(* ===== verification/AncsDisc.v ===== *)
(** * Discovery of the phone's service and its handles across a restart (Ancs.v)

    The phone's attributes are a table; the host answers a discovery with the attributes of
    the table in the range asked for, then with the end.  The main loop and the host take
    turns, as each waits for the other. *)
From S2P Require Import Prelude CString FlashNor Nvram Gatt Ancs AncsShow.
From stdpp Require Import strings.
#[local] Open Scope Z_scope.

#[export] Instance bt_uuid_dec : EqDecision bt_uuid.
Proof. solve_decision. Defined.

(** ** The phone *)
Record phone := Phone {
  ph_service : Z * Z;                   (* handle and end of the notification service *)
  ph_chars : list (Z * bt_uuid);        (* declarations: handle, UUID of the characteristic *)
  ph_descrs : list (Z * bt_uuid) }.     (* descriptors: handle and UUID *)
Definition in_range (p : discover_params_t) (a : Z * bt_uuid) : bool := (dp_start p <=? a.1) && (a.1 <=? dp_end p).
Definition answers (ph : phone) (p : discover_params_t) : list found :=
  if dp_type p =? BT_GATT_DISCOVER_PRIMARY then
    if bool_decide (dp_uuid p = Some ANCS_UUID) then [FService (ph_service ph).1 (ph_service ph).2] else []
  else if dp_type p =? BT_GATT_DISCOVER_CHARACTERISTIC then (fun a => FChar a.1 a.2) <$> List.filter (in_range p) (ph_chars ph)
  else (fun a => FDescr a.1 a.2) <$> List.filter (in_range p) (ph_descrs ph).

Section Disc.
Context {NS : Type} `{NV : Nvram NS} (host : list ancs_event -> Z) (bt_uuid_cmp : bt_uuid -> bt_uuid -> Z) (ph : phone).
#[local] Abbreviation AN := (M (ancs NS)).

Fixpoint report (l : list found) : AN unit :=
  match l with [] => _ ← discover_func bt_uuid_cmp None; mret tt | a :: l => _ ← discover_func bt_uuid_cmp (Some a); report l end.
Definition serve : AN unit := s ← get; report (answers ph (discover_params s)).
(** Who acts next: the host after a discovery was started, the main loop after a message. *)
Fixpoint turns (fuel : nat) : AN unit :=
  match fuel with
  | O => mret tt
  | S fuel =>
      s ← get;
      match last (log s) with
      | Some (Discover _ 0) => serve;; turns fuel
      | Some (BleMsg e v) => app_ble_event_handle host e v;; turns fuel
      | _ => mret tt
      end
  end.
End Disc.

(** ** Characteristics *)
Definition U0 : bt_uuid := Uuid128 [0xBD; 0x1D; 0xA2; 0x99; 0xE6; 0x25; 0x58; 0x8C; 0xD9; 0x42; 0x01; 0x63; 0x0D; 0x12; 0xBF; 0x9F].
Definition U1 : bt_uuid := Uuid128 [0xD9; 0xD9; 0xAA; 0xFD; 0xBD; 0x9B; 0x21; 0x98; 0xA8; 0x49; 0xE1; 0x45; 0xF3; 0xD8; 0xD1; 0x69].
Definition U2 : bt_uuid := Uuid128 [0xFB; 0x7B; 0x7C; 0xCE; 0x6A; 0xB3; 0x44; 0xBE; 0xB5; 0x4B; 0xD6; 0x24; 0xE9; 0xC6; 0xEA; 0x22].
(** The three characteristics with these handles. *)
Definition chars_are (h0 h1 h2 d0 d1 d2 : Z) (l : list gatt_characteristic) : Prop := exists e0 e1 e2,
  l = [GattCharacteristic h0 e0 U0 true d0; GattCharacteristic h1 e1 U1 false d1; GattCharacteristic h2 e2 U2 true d2].
(** The handle of the last declaration with this UUID. *)
Fixpoint declared (l : list (Z * bt_uuid)) (u : bt_uuid) (old : Z) : Z :=
  match l with [] => old | (h, v) :: l => declared l u (if decide (v = u) then h else old) end.
Lemma declared_absent l u old : u ∉ l.*2 -> declared l u old = old.
Proof.
  revert old. induction l as [|[h v] l IH]; intros old Hu; [done|]. cbn in *. apply not_elem_of_cons in Hu as [Hv Hu].
  rewrite decide_False by done. by apply IH.
Qed.
Lemma declared_once l u h old : NoDup (l.*2) -> (h, u) ∈ l -> declared l u old = h.
Proof.
  revert old. induction l as [|[k v] l IH]; intros old Hn Hin; [by apply elem_of_nil in Hin|].
  apply NoDup_cons in Hn as [Hv Hn]. apply elem_of_cons in Hin as [[= -> ->]|Hin]; cbn.
  - rewrite decide_True by done. by apply declared_absent.
  - by apply IH.
Qed.

Section Found.
Context {NS : Type} `{NV : Nvram NS} (host : list ancs_event -> Z) (bt_uuid_cmp : bt_uuid -> bt_uuid -> Z).
Hypothesis cmp_spec : forall u v, bt_uuid_cmp u v = 0 <-> u = v.
#[local] Abbreviation AN := (M (ancs NS)).

Lemma cmp_eqb u v : (bt_uuid_cmp u v =? 0) = bool_decide (u = v).
Proof using cmp_spec.
  destruct (Z.eqb_spec (bt_uuid_cmp u v) 0) as [E|E]; symmetry; [apply bool_decide_eq_true|apply bool_decide_eq_false]; by rewrite <- cmp_spec.
Qed.
(** The service while its characteristics are collected. *)
Record collecting (a b h0 h1 h2 d0 d1 d2 : Z) (v : gatt_service) : Prop := {
  cl_start : start_handle v = a; cl_end : end_handle v = b; cl_uuid : uuid v = ANCS_UUID;
  cl_chars : chars_are h0 h1 h2 d0 d1 d2 (char_data v);
  cl_index : char_index v = 0xFFFF \/ 0 <= char_index v < 3 }.
Lemma set_service (s : ancs NS) f g : s <| service ::= f |> <| service ::= g |> = s <| service := g (f (service s)) |>.
Proof. reflexivity. Qed.
Lemma upd_char_ok i f (s : ancs NS) c l (Q : unit -> ancs NS -> Prop) : rd (char_data (service s)) i = Some c ->
  wr (char_data (service s)) i (f c) = Some l -> Q tt (s <| service := (service s) <| char_data := l |> |>) -> ends (upd_char i f) s Q.
Proof.
  intros Hc Hl HQ. unfold upd_char, upd_sv. hoare. eapply ends_lift; [exact Hc|]. hoare. eapply ends_lift; [exact Hl|]. by hoare.
Qed.
Lemma end_handle_set i e h0 h1 h2 d0 d1 d2 l : 0 <= i < 3 -> chars_are h0 h1 h2 d0 d1 d2 l ->
  exists c l', rd l i = Some c /\ wr l i (c <| ch_end_handle := e |>) = Some l' /\ chars_are h0 h1 h2 d0 d1 d2 l'.
Proof.
  intros Hi (e0 & e1 & e2 & ->). assert (i = 0 \/ i = 1 \/ i = 2) as [-> | [-> | ->]] by lia;
    (eexists _, _; split; [reflexivity|]; split; [reflexivity|]; by eexists _, _, _).
Qed.
Lemma store_declaration index h a b h0 h1 h2 g0 g1 g2 d0 d1 d2 (s : ancs NS) c l : collecting a b h0 h1 h2 d0 d1 d2 (service s) ->
  rd (char_data (service s)) index = Some c ->
  wr (char_data (service s)) index (c <| ch_start_handle := h |> <| ch_end_handle := end_handle (service s) |>) = Some l ->
  chars_are g0 g1 g2 d0 d1 d2 l -> 0 <= index < 3 ->
  ends (upd_char index (fun c => c <| ch_start_handle := h |> <| ch_end_handle := end_handle (service s) |>);;
        when (negb (char_index (service s) =? 0xFFFF)) (upd_char (char_index (service s)) (fun c => c <| ch_end_handle := u16 (h - 2) |>));;
        upd_sv (fun v => v <| char_index := index |>)) s (fun _ s' => exists v, s' = s <| service := v |> /\
    collecting a b g0 g1 g2 d0 d1 d2 v).
Proof.
  intros [Ea Eb Eu Ec Ei] Hc Hl Hg Hi. apply ends_bind. eapply upd_char_ok; [exact Hc|exact Hl|].
  set (s1 := s <| service := _ |>). apply ends_bind, ends_when.
  - intros Hx. destruct (end_handle_set (char_index (service s)) (u16 (h - 2)) g0 g1 g2 d0 d1 d2 l) as (c' & l' & Hc' & Hl' & Hg'); [|done|].
    { destruct Ei as [Ei|]; [|done]. by rewrite Ei in Hx. }
    eapply upd_char_ok; [exact Hc'|exact Hl'|]. unfold upd_sv. hoare. eexists. split; [reflexivity|]. split; cbn; [done..|by right].
  - intros _. unfold upd_sv. hoare. eexists. split; [reflexivity|]. split; cbn; [done..|by right].
Qed.
Lemma declaration_ok u h a b h0 h1 h2 d0 d1 d2 (s : ancs NS) : collecting a b h0 h1 h2 d0 d1 d2 (service s) ->
  ends (handle_gatt_service_characteristic_declaration_info_ind bt_uuid_cmp u h) s (fun _ s' => exists v, s' = s <| service := v |> /\
    collecting a b (if decide (u = U0) then h else h0) (if decide (u = U1) then h else h1) (if decide (u = U2) then h else h2) d0 d1 d2 v).
Proof using cmp_spec.
  intros C. pose proof C as [_ _ _ (e0 & e1 & e2 & Ec) _]. unfold handle_gatt_service_characteristic_declaration_info_ind. hoare.
  assert (find_char bt_uuid_cmp (char_data (service s)) u 0 =
    if decide (u = U0) then Some 0 else if decide (u = U1) then Some 1 else if decide (u = U2) then Some 2 else None) as ->.
  { rewrite Ec. cbn [find_char ch_uuid]. rewrite !cmp_eqb. repeat (case_bool_decide; case_decide; try congruence); done. }
  assert (U0 <> U1 /\ U0 <> U2 /\ U1 <> U2) as (N1 & N2 & N3) by done.
  destruct (decide (u = U0)) as [->|]; [|destruct (decide (u = U1)) as [->|]; [|destruct (decide (u = U2)) as [->|]]].
  - rewrite !decide_False by done. eapply (store_declaration 0); [exact C|by rewrite Ec|by rewrite Ec|by eexists _, _, _|lia].
  - rewrite decide_False by done. eapply (store_declaration 1); [exact C|by rewrite Ec|by rewrite Ec|by eexists _, _, _|lia].
  - eapply (store_declaration 2); [exact C|by rewrite Ec|by rewrite Ec|by eexists _, _, _|lia].
  - apply ends_ret. exists (service s). split; [by destruct s|done].
Qed.

(** The host's report of a characteristic discovery. *)
Lemma report_chars l : forall a b h0 h1 h2 d0 d1 d2 (s : ancs NS), collecting a b h0 h1 h2 d0 d1 d2 (service s) ->
  dp_type (discover_params s) = BT_GATT_DISCOVER_CHARACTERISTIC -> (l <> [] \/ chrc_is_found s = true) ->
  ends (report bt_uuid_cmp ((fun x => FChar x.1 x.2) <$> l)) s (fun _ s' => exists v,
    s' = s <| service := v |> <| log ::= (fun t => t ++ [BleMsg BLE_DISC_SERVICE_CHAR_IND 0]) |> <| chrc_is_found := false |>
           <| discover_params := DiscoverParams None 0 0 0 |> /\
    collecting a b (declared l U0 h0) (declared l U1 h1) (declared l U2 h2) d0 d1 d2 v).
Proof using cmp_spec.
  induction l as [|[h u] l IH]; intros a b h0 h1 h2 d0 d1 d2 s C Ht Hf; cbn [fmap list_fmap report].
  - destruct Hf as [Hf|Hf]; [done|]. unfold discover_func, app_disc_send_msg_to_app, emit. hoare. rewrite Ht, Hf. cbn [Z.eqb Pos.eqb].
    hoare. exists (service s). split; [by destruct s|done].
  - apply ends_bind. unfold discover_func. hoare. rewrite Ht. cbn [Z.eqb Pos.eqb orb]. hoare.
    eapply ends_mono; [apply (declaration_ok u h a b h0 h1 h2 d0 d1 d2); exact C|]. intros [] s1 (v & -> & C1). hoare.
    eapply ends_mono; [eapply (IH a b); [exact C1|exact Ht|by right]|]. intros [] s2 (w & -> & C2). exists w. split; [by destruct s|].
    cbn [declared]. exact C2.
Qed.

(** ** The stages of a discovery *)
Hypothesis host_ok : forall t, host t = 0.
Record common (c : Z) (s : ancs NS) : Prop := {
  co_conn : pconn (app_cb s) = Some c; co_conf : notif_configuring (app_cb s) = false;
  co_index : service_index (discovery s) = 0;
  co_flags : service_is_found s = false /\ chrc_is_found s = false /\ chrc_dec_is_found s = false }.
Definition no_params : discover_params_t := DiscoverParams None 0 0 0.
Record stage (c : Z) (e : ancs_event) (p : discover_params_t) (P : gatt_service -> Prop) (s s' : ancs NS) : Prop := {
  st_common : common c s'; st_last : last (log s') = Some e; st_params : discover_params s' = p; st_service : P (service s');
  st_nv : nv s' = nv s }.
Ltac stage_done := split; [by split|cbn; by rewrite last_snoc|done|cbn|done].
Ltac stage_done_from Hp := split; [by split|cbn; by rewrite last_snoc|cbn; by rewrite Hp|cbn|done].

######

HOW TO COMPLETE THIS TASK:
In the entries above, find each line with the string "Fixpoint" and copy it.

SOLVED PROBLEM:
Fixpoint report (l : list found) : AN unit :=
Fixpoint turns (fuel : nat) : AN unit :=
Fixpoint declared (l : list (Z * bt_uuid)) (u : bt_uuid) (old : Z) : Z :=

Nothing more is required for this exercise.